PROVIDED DATA
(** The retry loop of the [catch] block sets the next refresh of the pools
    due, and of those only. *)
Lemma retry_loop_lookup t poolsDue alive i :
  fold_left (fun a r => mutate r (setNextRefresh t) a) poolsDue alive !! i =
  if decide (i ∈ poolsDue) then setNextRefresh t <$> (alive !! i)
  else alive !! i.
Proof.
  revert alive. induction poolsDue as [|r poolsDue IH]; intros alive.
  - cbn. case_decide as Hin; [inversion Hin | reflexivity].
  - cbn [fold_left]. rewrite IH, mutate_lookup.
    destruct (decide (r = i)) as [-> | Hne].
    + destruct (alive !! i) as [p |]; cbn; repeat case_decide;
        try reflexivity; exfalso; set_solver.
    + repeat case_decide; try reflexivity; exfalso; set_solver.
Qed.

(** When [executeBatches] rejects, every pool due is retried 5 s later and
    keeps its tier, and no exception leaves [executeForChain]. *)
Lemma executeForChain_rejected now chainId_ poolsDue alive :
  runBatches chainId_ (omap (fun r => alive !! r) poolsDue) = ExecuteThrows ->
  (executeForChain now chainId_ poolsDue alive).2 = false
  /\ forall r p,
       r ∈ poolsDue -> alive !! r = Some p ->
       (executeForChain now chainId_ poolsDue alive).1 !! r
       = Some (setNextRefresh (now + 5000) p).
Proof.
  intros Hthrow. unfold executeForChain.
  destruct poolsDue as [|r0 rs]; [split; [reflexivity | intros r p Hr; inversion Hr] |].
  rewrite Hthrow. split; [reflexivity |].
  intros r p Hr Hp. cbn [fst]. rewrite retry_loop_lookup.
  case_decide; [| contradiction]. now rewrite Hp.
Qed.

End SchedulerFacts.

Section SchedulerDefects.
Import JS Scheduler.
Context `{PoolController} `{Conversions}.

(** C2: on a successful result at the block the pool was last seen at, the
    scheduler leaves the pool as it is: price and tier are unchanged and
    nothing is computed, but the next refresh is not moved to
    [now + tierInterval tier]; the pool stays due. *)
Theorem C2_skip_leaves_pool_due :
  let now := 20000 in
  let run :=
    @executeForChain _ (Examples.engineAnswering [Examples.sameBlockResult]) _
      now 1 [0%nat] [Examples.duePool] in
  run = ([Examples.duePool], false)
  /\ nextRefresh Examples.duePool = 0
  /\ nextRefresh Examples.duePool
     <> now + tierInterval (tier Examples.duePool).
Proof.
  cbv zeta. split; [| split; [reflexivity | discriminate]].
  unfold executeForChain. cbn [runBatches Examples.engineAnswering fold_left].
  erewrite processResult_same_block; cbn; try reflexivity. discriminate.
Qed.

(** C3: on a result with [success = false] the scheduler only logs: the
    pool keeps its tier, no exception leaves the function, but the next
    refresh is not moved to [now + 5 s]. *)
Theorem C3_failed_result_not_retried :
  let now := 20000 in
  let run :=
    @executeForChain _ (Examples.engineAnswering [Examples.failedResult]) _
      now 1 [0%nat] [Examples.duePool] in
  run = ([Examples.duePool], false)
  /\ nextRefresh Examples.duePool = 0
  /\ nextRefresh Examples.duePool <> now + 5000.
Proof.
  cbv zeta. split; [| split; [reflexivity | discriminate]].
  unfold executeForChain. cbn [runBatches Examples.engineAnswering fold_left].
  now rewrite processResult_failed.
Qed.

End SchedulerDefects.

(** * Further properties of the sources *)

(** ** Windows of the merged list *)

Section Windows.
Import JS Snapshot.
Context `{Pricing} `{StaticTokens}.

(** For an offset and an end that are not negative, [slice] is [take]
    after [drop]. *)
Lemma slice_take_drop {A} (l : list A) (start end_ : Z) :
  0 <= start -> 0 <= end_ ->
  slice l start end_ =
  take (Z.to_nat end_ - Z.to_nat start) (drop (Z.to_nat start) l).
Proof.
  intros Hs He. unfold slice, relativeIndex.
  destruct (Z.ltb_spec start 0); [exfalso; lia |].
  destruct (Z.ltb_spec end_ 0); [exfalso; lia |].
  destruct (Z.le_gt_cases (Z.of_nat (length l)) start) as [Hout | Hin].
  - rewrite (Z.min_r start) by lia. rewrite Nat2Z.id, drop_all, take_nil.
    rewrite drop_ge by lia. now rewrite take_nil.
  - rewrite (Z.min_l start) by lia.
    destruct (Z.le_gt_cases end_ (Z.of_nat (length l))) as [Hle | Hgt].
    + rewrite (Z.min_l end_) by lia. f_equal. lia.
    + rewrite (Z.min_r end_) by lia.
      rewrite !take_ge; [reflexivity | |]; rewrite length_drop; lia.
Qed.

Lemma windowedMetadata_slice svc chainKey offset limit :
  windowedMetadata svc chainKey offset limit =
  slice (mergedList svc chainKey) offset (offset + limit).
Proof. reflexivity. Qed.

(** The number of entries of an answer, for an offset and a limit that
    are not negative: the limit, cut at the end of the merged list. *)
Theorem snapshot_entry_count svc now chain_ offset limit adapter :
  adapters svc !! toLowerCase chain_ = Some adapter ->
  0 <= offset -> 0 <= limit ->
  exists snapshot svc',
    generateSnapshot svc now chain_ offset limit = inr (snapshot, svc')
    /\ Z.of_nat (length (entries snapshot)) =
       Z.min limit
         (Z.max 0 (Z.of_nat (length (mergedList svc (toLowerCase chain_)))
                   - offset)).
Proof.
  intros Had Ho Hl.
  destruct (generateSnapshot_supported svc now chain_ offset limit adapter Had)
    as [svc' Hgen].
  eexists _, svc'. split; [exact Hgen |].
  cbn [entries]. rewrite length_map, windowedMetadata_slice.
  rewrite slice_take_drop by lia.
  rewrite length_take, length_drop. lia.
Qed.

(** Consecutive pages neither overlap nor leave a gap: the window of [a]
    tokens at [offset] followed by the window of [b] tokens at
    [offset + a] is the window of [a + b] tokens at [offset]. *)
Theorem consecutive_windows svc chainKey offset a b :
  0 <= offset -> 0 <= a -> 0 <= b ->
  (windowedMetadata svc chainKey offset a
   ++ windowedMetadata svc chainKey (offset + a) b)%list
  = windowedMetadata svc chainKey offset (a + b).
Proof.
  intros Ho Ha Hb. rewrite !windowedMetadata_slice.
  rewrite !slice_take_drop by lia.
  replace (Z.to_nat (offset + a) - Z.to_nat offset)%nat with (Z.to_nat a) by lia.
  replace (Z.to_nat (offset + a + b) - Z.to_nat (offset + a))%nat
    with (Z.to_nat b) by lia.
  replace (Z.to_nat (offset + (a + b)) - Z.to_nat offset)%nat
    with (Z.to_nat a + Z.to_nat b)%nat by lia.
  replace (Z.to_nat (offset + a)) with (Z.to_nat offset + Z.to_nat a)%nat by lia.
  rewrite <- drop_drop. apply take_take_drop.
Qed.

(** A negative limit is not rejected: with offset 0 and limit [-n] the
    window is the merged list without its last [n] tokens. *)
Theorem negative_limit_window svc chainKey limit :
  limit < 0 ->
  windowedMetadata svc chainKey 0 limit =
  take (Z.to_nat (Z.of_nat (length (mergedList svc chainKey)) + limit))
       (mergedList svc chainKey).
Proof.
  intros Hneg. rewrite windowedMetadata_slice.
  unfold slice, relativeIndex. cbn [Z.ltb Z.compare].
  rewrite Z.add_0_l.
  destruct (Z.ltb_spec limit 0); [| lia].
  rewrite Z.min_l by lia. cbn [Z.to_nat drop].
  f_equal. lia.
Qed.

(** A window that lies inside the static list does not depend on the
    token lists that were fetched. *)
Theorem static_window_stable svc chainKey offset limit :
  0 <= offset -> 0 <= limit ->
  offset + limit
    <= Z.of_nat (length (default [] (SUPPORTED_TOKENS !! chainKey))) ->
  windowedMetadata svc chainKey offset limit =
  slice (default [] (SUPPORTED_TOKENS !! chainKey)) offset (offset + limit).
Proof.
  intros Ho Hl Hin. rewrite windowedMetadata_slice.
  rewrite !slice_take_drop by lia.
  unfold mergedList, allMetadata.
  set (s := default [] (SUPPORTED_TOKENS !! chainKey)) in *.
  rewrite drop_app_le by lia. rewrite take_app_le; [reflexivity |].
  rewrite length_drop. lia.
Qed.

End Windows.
--
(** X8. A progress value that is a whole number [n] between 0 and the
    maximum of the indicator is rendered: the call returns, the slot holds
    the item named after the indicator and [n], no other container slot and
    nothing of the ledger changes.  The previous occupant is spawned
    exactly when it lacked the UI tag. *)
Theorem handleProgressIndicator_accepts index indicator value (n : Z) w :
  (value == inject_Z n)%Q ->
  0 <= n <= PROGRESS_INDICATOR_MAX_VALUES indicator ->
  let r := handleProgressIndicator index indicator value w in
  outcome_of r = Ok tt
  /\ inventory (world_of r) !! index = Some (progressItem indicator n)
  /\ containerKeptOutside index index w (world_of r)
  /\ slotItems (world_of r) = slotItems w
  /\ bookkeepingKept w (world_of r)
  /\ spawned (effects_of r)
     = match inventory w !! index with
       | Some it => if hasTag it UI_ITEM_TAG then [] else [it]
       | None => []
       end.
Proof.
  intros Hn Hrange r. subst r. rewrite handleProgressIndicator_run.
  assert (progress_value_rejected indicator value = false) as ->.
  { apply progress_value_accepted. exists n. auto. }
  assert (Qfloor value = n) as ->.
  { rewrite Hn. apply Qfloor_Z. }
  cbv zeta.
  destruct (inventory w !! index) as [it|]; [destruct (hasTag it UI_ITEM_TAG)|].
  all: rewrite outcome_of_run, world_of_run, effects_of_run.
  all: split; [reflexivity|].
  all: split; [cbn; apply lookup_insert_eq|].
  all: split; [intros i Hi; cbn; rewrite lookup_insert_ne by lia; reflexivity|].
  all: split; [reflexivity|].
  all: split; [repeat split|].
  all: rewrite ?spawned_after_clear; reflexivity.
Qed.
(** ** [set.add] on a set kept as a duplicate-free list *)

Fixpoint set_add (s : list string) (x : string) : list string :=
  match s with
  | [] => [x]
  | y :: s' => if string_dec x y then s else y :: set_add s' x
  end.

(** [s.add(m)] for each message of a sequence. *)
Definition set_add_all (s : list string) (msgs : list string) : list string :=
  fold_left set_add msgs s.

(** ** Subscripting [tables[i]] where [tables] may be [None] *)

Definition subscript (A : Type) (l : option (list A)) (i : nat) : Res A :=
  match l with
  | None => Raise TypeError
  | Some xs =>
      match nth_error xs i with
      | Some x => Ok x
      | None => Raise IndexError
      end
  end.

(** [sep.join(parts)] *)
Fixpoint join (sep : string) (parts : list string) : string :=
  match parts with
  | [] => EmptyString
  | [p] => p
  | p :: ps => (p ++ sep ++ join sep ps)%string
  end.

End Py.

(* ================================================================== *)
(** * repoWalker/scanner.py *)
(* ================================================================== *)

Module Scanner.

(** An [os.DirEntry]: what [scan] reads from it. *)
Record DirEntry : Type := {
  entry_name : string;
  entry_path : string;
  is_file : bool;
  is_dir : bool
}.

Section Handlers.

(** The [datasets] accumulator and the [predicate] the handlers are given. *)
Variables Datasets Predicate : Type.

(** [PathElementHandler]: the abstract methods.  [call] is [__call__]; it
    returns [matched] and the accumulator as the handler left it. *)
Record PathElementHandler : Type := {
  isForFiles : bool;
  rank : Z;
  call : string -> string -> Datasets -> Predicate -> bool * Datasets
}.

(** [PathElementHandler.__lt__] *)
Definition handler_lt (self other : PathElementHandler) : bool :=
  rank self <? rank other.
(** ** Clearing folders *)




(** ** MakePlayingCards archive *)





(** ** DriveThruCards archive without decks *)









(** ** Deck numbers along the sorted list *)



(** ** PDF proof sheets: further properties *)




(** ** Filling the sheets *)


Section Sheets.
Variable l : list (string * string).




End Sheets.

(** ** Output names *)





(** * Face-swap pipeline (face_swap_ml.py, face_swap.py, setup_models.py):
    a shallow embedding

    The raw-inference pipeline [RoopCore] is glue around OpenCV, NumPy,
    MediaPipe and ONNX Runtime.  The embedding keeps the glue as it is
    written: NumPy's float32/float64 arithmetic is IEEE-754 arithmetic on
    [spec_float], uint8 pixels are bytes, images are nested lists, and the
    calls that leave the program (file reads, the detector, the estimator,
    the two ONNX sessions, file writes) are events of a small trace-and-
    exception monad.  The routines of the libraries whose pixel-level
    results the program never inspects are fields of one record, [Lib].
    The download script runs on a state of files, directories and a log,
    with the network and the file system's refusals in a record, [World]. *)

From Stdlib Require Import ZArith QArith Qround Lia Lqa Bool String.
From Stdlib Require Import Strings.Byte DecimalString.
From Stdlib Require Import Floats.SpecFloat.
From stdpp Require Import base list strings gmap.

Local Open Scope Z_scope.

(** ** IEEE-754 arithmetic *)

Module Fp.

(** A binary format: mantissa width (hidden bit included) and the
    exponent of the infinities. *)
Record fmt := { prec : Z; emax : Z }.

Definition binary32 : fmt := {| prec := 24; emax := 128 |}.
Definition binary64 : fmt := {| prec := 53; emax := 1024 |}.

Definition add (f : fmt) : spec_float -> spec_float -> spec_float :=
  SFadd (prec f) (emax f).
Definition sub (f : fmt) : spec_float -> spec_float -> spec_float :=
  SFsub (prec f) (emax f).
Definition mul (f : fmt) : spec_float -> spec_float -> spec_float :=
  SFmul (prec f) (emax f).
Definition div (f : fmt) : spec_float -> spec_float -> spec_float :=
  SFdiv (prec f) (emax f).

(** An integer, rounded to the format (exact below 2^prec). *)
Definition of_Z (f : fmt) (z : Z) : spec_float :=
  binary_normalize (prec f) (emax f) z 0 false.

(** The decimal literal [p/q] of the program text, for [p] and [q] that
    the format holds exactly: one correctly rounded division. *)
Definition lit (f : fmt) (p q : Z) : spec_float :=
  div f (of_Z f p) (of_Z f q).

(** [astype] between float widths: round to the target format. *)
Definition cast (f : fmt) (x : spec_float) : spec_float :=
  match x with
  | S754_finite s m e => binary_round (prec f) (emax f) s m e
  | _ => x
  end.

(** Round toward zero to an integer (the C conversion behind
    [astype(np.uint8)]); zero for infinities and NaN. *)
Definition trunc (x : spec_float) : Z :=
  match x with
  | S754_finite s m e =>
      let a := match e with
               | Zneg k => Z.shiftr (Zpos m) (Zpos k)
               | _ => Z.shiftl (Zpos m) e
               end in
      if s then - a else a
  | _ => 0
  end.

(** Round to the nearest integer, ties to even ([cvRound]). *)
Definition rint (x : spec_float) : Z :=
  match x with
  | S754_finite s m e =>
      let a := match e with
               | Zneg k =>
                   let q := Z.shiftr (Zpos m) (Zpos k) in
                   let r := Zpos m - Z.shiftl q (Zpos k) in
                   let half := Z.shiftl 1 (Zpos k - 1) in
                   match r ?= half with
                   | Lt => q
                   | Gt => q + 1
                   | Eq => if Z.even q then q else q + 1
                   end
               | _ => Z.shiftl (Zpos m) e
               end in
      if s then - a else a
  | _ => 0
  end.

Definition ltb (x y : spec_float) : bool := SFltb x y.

WHAT IS REQUIRED
Check every line of the material for the string "hasTag" and give the number of lines that have it, without anything else.

TASK RESPONSE
2